Le 14 janvier, Emmanuel Macron a exprimé son indignation à l'égard d'un manuel scolaire publié par Hachette Livre, qualifiant son contenu d'"intolérable" et affirmant qu'il "falsifie les faits" concernant les attentats du Hamas en Israël le 7 octobre 2023. Le chef de l'État a rappelé sur X que: "Le révisionnisme n’a pas sa place en République. J’ai demandé au gouvernement de prendre des mesures".
Cette réaction fait suite à une alerte lancée par la Ligue internationale contre le racisme et l’antisémitisme (Licra), qui a mis en lumière des phrases controversées dans le manuel. Selon celle-ci, le texte indique que, suite à la mort de plus de 1 200 civils lors des attaques du Hamas, Israël a "décidé de renforcer son blocus économique" sans qualifier le Hamas d'organisation terroriste. Le président de la Licra, Yonathan Arfi, a dénoncé ce passage, le qualifiant de "falsification de l’histoire".

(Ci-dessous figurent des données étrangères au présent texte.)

(** X12. A strict [load_state_dict] succeeds exactly when the two dicts
    have the same keys; it then keeps the order of the module's keys and
    takes every tensor from the loaded dict, and otherwise it raises
    [RuntimeError]. *)
Theorem load_state_dict_strict_iff (model sd : list (string * T)) :
  ((exists model', load_state_dict_strict model sd = Ok model') <->
   (forall k, In k (map fst model) <-> In k (map fst sd))) /\
  (forall model', load_state_dict_strict model sd = Ok model' ->
     map fst model' = map fst model /\ forall k, sd_get model' k = sd_get sd k) /\
  ((exists k, ~ (In k (map fst model) <-> In k (map fst sd))) ->
   load_state_dict_strict model sd = Raise RuntimeError).
Proof.
  assert (Hinv : forall model', load_state_dict_strict model sd = Ok model' ->
                 forall k, In k (map fst model) <-> In k (map fst sd)).
  { intros model' H. unfold load_state_dict_strict in H.
    destruct (load_state_dict model (map fst sd) (sd_get sd))
      as [m [missing unexpected]] eqn:E.
    destruct missing; [|discriminate]. destruct unexpected; [|discriminate].
    intros k. split; intros Hk.
    - destruct (sd_get sd k) eqn:Hg; [apply sd_get_is_Some; eauto|].
      assert (Hin : In k (fst (snd (load_state_dict model (map fst sd) (sd_get sd)))))
        by (apply load_missing_spec; split; assumption).
      rewrite E in Hin. destruct Hin.
    - revert k Hk. apply load_unexpected_nil with (get := sd_get sd).
      rewrite E. reflexivity. }
  split; [|split].
  - split.
    + intros [model' H]. exact (Hinv model' H).
    + intros Hkeys. destruct (load_state_dict_strict_ok model sd Hkeys) as (m & Hm & _).
      eauto.
  - intros model' H.
    destruct (load_state_dict_strict_ok model sd (Hinv model' H)) as (m & Hm & Hk & Hg).
    rewrite Hm in H. injection H as <-. split; assumption.
  - intros [k Hk].
    destruct (load_state_dict_strict model sd) as [model'|e] eqn:E.
    + exfalso. apply Hk. exact (Hinv model' eq_refl k).
    + unfold load_state_dict_strict in E.
      destruct (load_state_dict model (map fst sd) (sd_get sd)) as [m [[|? ?] [|? ?]]];
        congruence.
Qed.

(** Saving and loading back: a module that loads its own [state_dict()]
    is unchanged as a dict. *)
Lemma load_own_state_dict (model : list (string * T)) :
  exists model',
    load_state_dict_strict model model = Ok model' /\
    forall k, sd_get model' k = sd_get model k.
Proof.
  destruct (load_state_dict_strict_ok model model) as (m & Hm & _ & Hg);
    [intros k; reflexivity|].
  exists m. split; assumption.
Qed.

End StrictLoad.

Section OptimizerState.
Context {F : Framework}.

Lemma zip_with_own_state (gs : list ParamGroup.t) :
  zip_with (fun g (s : nat * Q) =>
              {| ParamGroup.params := ParamGroup.params g; ParamGroup.lr := snd s |})
           gs (map (fun g => (length (ParamGroup.params g), ParamGroup.lr g)) gs) = gs.
Proof.
  induction gs as [|[ps l] gs IH]; simpl; [reflexivity|]. rewrite IH. reflexivity.
Qed.

(** X13. The optimiser state round-trips: an optimiser that loads its own
    [state_dict()] is unchanged, and whenever a load succeeds the optimiser's
    [state_dict()] is the dict loaded while the parameters of every group
    stay.  A load succeeds exactly when the saved groups have the sizes of
    the optimiser's groups; otherwise it raises [ValueError]. *)
Theorem optimizer_state_dict_round_trip (o : Optimizer.t) (sd : list (nat * Q) * OptState) :
  Optimizer.load_state_dict o (Optimizer.state_dict o) = Ok o /\
  (forall o', Optimizer.load_state_dict o sd = Ok o' ->
     Optimizer.state_dict o' = sd /\
     map ParamGroup.params (Optimizer.param_groups o') =
       map ParamGroup.params (Optimizer.param_groups o)) /\
  ((exists o', Optimizer.load_state_dict o sd = Ok o') <->
   map (fun g => length (ParamGroup.params g)) (Optimizer.param_groups o)
   = map fst (fst sd)) /\
  (map (fun g => length (ParamGroup.params g)) (Optimizer.param_groups o)
   <> map fst (fst sd) ->
   Optimizer.load_state_dict o sd = Raise ValueError).
Proof.
  split; [|split; [|split]].
  - unfold Optimizer.load_state_dict, Optimizer.state_dict. simpl.
    rewrite map_map. simpl.
    destruct (decide _) as [_|Hn]; [|contradiction].
    rewrite zip_with_own_state. destruct o. reflexivity.
  - intros o' H.
    assert (E : map (fun g => length (ParamGroup.params g)) (Optimizer.param_groups o)
                = map fst (fst sd)).
    { unfold Optimizer.load_state_dict in H. destruct (decide _); [assumption|discriminate]. }
    destruct (optimizer_load_state_dict_ok o sd E) as (o2 & H2 & Hs & Hp).
    rewrite H2 in H. injection H as <-. split; assumption.
  - split.
    + intros [o' H]. unfold Optimizer.load_state_dict in H.
      destruct (decide _); [assumption|discriminate].
    + intros E. destruct (optimizer_load_state_dict_ok o sd E) as (o2 & H2 & _). eauto.
  - intros Hn. unfold Optimizer.load_state_dict.
    destruct (decide _); [contradiction|reflexivity].
Qed.

(** X14. The sanity check passes exactly when every tensor of the
    pretrained dict is found, equal, under the same name in the model.  When
    it fails, the exception names a key of the pretrained dict: [KeyError]
    for a name the model lacks, [AssertionError] with the key for a tensor
    that differs. *)
Theorem sanity_check_iff (reference : gmap string Tensor) (model : list (string * Tensor)) :
  (sanity_check reference model = Ok tt <->
   forall k t, reference !! k = Some t -> sd_get model k = Some t) /\
  (forall e, sanity_check reference model = Raise e ->
     exists k t,
       reference !! k = Some t /\
       ((e = KeyError k /\ sd_get model k = None) \/
        (e = AssertionError (Some k) /\
         exists t', sd_get model k = Some t' /\ t' <> t))).
Proof.
  unfold sanity_check.
  assert (Hl : forall kv, In kv (map_to_list reference) <->
                          reference !! fst kv = Some (snd kv)).
  { intros [k t]. simpl. rewrite <- elem_of_map_to_list. symmetry. apply list_elem_of_In. }
  assert (Hgen : forall l,
            (fold_result
               (fun (_ : unit) (kv : string * Tensor) =>
                  match sd_get model (fst kv) with
                  | None => Raise (KeyError (fst kv))
                  | Some t => if decide (t = snd kv) then Ok tt
                              else Raise (AssertionError (Some (fst kv)))
                  end) l tt = Ok tt <->
             forall kv, In kv l -> sd_get model (fst kv) = Some (snd kv)) /\
            (forall e,
               fold_result
                 (fun (_ : unit) (kv : string * Tensor) =>
                    match sd_get model (fst kv) with
                    | None => Raise (KeyError (fst kv))
                    | Some t => if decide (t = snd kv) then Ok tt
                                else Raise (AssertionError (Some (fst kv)))
                    end) l tt = Raise e ->
               exists kv, In kv l /\
                 ((e = KeyError (fst kv) /\ sd_get model (fst kv) = None) \/
                  (e = AssertionError (Some (fst kv)) /\
                   exists t', sd_get model (fst kv) = Some t' /\ t' <> snd kv)))).
  { induction l as [|kv l [IH1 IH2]]; simpl.
    - split; [split; [intros _ ? []|reflexivity]|discriminate].
    - destruct (sd_get model (fst kv)) as [t0|] eqn:E; simpl.
      + destruct (decide (t0 = snd kv)) as [->|Hne]; simpl.
        * split.
          -- rewrite IH1. split.
             ++ intros H kv' [<-|Hin]; [exact E|apply H; exact Hin].
             ++ intros H kv' Hin. apply H. right. exact Hin.
          -- intros e He. destruct (IH2 e He) as (kv' & Hin & Hc).
             exists kv'. split; [right; exact Hin|exact Hc].
        * split.
          -- split; [discriminate|]. intros H.
             specialize (H kv (or_introl eq_refl)). congruence.
          -- intros e [= <-]. exists kv. split; [left; reflexivity|].
             right. split; [reflexivity|]. exists t0. split; [exact E|exact Hne].
      + split.
        * split; [discriminate|]. intros H.
          specialize (H kv (or_introl eq_refl)). congruence.
        * intros e [= <-]. exists kv. split; [left; reflexivity|].
          left. split; [reflexivity|exact E]. }
  destruct (Hgen (map_to_list reference)) as [H1 H2]. split.
  - rewrite H1. split.
    + intros H k t Hk. apply (H (k, t)). apply Hl. exact Hk.
    + intros H [k t] Hin. apply H. apply Hl in Hin. exact Hin.
  - intros e He. destruct (H2 e He) as ([k t] & Hin & Hc).
    exists k, t. split; [apply Hl in Hin; exact Hin|exact Hc].
Qed.

End OptimizerState.

(** ** What a worker does to the world *)

Section KeepsRules.
Context {S : Type}.
Variable R : S -> S -> Prop.
Hypothesis R_refl : forall s, R s s.
Hypothesis R_trans : forall s1 s2 s3, R s1 s2 -> R s2 s3 -> R s1 s3.

Lemma keeps_ret {A} (a : A) : keeps R (ret a).
Proof using R_refl. intros s. apply R_refl. Qed.

Lemma keeps_raise {A} (e : exn) : keeps R (@raise S A e).
Proof using R_refl. intros s. apply R_refl. Qed.

Lemma keeps_lift {A} (r : result A) : keeps R (lift r).
Proof using R_refl. intros s. apply R_refl. Qed.

Lemma keeps_get : keeps R get.
Proof using R_refl. intros s. apply R_refl. Qed.

Lemma keeps_bind {A B} (c : M S A) (f : A -> M S B) :
  keeps R c -> (forall a, keeps R (f a)) -> keeps R (bind c f).
Proof using R_trans.
  intros Hc Hf s. unfold bind. specialize (Hc s).
  destruct (c s) as [[a|e] s']; simpl in *; [|exact Hc].
  eapply R_trans; [exact Hc|apply Hf].
Qed.

Lemma keeps_fold_M {A B} (f : B -> A -> M S B) (xs : list A) (b : B) :
  (forall b x, keeps R (f b x)) -> keeps R (fold_M f xs b).
Proof using R_refl R_trans.
  intros Hf. revert b. induction xs as [|x xs IH]; intros b; simpl.
  - apply keeps_ret.
  - apply keeps_bind; [apply Hf|apply IH].
Qed.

Le 7 octobre 2023, une offensive surprise du mouvement palestinien Hamas a provoqué la mort de plus de 1 200 personnes, principalement des civils, selon les informations rapportées par l’AFP. En réponse, Israël a intensifié ses opérations militaires dans la bande de Gaza. Ce cycle de violence a coûté la vie à plus de 70 900 personnes en deux ans, d’après des données fournies par le ministère de la santé de Gaza, des chiffres confirmés par les Nations Unies.
En réaction à la controverse, Hachette Livre a reconnu "un contenu erroné" dans trois de ses ouvrages de révision pour le bac, déclarant avoir ouvert une enquête interne pour comprendre comment une telle "erreur" a pu se glisser dans le matériel éducatif. Le PDG de Hachette, Arnaud Lagardère, a présenté ses sincères excuses aux personnes blessées par ce contenu, affirmant qu’ils "comprennent l’émotion suscitée".
Le ministre de l'Éducation, Edouard Geffray, a également réagi, qualifiant de "grave et inacceptable" la manière dont les victimes des attentats du 7 octobre sont désignées comme "colons juifs", une terminologie que certains jugent blessante. Aurore Bergé, ministre déléguée à la lutte contre les discriminations, a ajouté que "la lutte contre l’antisémitisme est un combat de tous les instants".
Ce débat soulève des questions cruciales sur la manière dont les événements historiques sont enseignés et représentés dans les manuels scolaires. Les experts insistent sur la nécessité d'inclure des perspectives variées et de s'assurer que les faits sont correctement retranscrits.